College for study of Asian societies

RCL
The French School of the Far East (École française d'Extrême-Orient, /fr/; also translated as The French School of Asian Studies), abbreviated EFEO, is an associated college of PSL University dedicated to the study of Asian societies. It was founded on 20 January 1900 with headquarters in Hanoi in what was then the Tonkin protectorate of French Indochina. After the independence of Vietnam, its headquarters were transferred to Phnom Penh in 1957, and subsequently to Paris in 1975. Its main fields of research are archaeology, philology and the study of modern Asian societies. Since 1907, the EFEO has been in charge of conservation work at the archeological site of Angkor.

Original headquarters in Hanoi, now National Museum of Vietnamese History

Paul Mus was a member of EFEO since 1927, and "returned to Hanoi in 1927 as a secretary and librarian with the Research Institute of the French School of the Far East until 1940."

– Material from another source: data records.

Lemma to_uint_not_nil (n : N) : N.to_uint n <> Decimal.Nil.
Proof.
  intros Hnil.
  pose proof (f_equal N.of_uint Hnil) as H0.
  rewrite DecimalN.Unsigned.of_to in H0. cbn in H0. subst n. discriminate.
Qed.

Lemma showN_inj (n m : N) : showN n = showN m -> n = m.
Proof.
  unfold showN. intros H.
  apply DecimalN.Unsigned.to_uint_inj.
  pose proof (NilZero.usu _ (to_uint_not_nil n)) as Hn.
  pose proof (NilZero.usu _ (to_uint_not_nil m)) as Hm.
  rewrite H in Hn. congruence.
Qed.

Lemma lowerChar_lowerChar (c : ascii) : lowerChar (lowerChar c) = lowerChar c.
Proof. destruct c as [[] [] [] [] [] [] [] []]; reflexivity. Qed.

Lemma lowerChar_upperChar (c : ascii) : lowerChar (upperChar c) = lowerChar c.
Proof. destruct c as [[] [] [] [] [] [] [] []]; reflexivity. Qed.

Lemma toLowerCase_toLowerCase (s : string) :
  toLowerCase (toLowerCase s) = toLowerCase s.
Proof.
  unfold toLowerCase. induction s as [|c s IH]; cbn; [reflexivity|].
  now rewrite lowerChar_lowerChar, IH.
Qed.

Lemma toLowerCase_toUpperCase (s : string) :
  toLowerCase (toUpperCase s) = toLowerCase s.
Proof.
  unfold toLowerCase, toUpperCase. induction s as [|c s IH]; cbn; [reflexivity|].
  now rewrite lowerChar_upperChar, IH.
Qed.

Section MoreCacheFacts.

Variable env : Env.

Lemma apiRequest_keeps_other_keys_aux (endpoint key : string) (w : World) :
  key <> endpoint ->
  cache (snd (apiRequest env endpoint w)) !! key = cache w !! key.
Proof.
  intros Hkey. rewrite apiRequest_cases; cbn zeta.
  destruct (cacheHit _ _); [reflexivity|].
  destruct (network env _ _) as [|status body]; [reflexivity|].
  destruct (ok status); [|reflexivity].
  destruct body; [|reflexivity].
  cbn. apply lookup_insert_ne. congruence.
Qed.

== EFEO romanization system ==

A romanization system for Mandarin was developed by the EFEO. It shares a few similarities with Wade-Giles and Hanyu Pinyin. In modern times, it has been superseded by Hanyu Pinyin.

The differences between the three romanization systems are shown in the following table:

| IPA | EFEO | WG | Pinyin |
|---|---|---|---|
| p | p | p | b |
| pʰ | p' | p' | p |
| t | t | t | d |
| tʰ | t' | t' | t |
| k | k | k | g |
| kʰ | k' | k' | k |
| ts | ts | ts | z |
| tsʰ | ts' | ts' | c |
| tʂ | tch | ch | zh |
| tʂʰ | tch' | ch' | ch |
| tɕ | k/ts | ch | j |
| tɕʰ | k'/ts' | ch' | q |
| ɕ | s/h | hs | x |
| w | ou/w | w | w |
| j | i/y | y | y |
| ɤ | ö/é | o/ê | e |
| ɚ | eul | êrh | er |
| ɹ̩ | eu | û | i |
| ɻ̩ | e | ih | i |
| y | u | ü | ü/u |
| u | ou | u | u |
| ən | en | ên | en |
| əŋ | eng | êng | eng |
| ie | ie | ieh | ie |
| ioʊ | ieou/iou | iu | iu |
| iɛn | ien | ien | ian |
| uo | ouo | o/uo | o/uo |
| uaɪ | ouai | uai | uai |
| ueɪ | ouei | ui | ui |
| uan | ouan | uan | uan |
| uən | ouen | un | un |
| ye | iue | üeh | üe/ue |
| io | io |  | üe/ue |
| yɛn | iuen | üan | üan/uan |
| yn | iun | ün | ün/un |
| iʊŋ | ioung | iung | iong |

==Directors==
- 1900: Louis Finot
- 1905: Alfred Foucher
- 1908: Claude-Eugène Maitre
- 1920: Louis Finot
- 1926: Léonard Aurousseau
- 1929: George Cœdès
- 1947: Paul Lévy
- 1950: Louis Malleret
- 1956: Jean Filliozat
- 1977: François Gros
- 1989: Léon Vandermeersch
- 1993: Denys Lombard
- 1998: Jean-Pierre Drège
- 2004: Franciscus Verellen
- 2014: Yves Goudineau
- 2018: Christophe Marquet
- 2022: Nicolas Fiévé

== Publications ==
The catalog of EFEO Publications, some 600 titles, includes works on a wide range of disciplines in the humanities and social sciences (archaeology, history, anthropology, literature, philology, etc.), centered on Asia, from India to Japan. These publications are directed at specialists and a wider public interested in Asian civilizations and societies.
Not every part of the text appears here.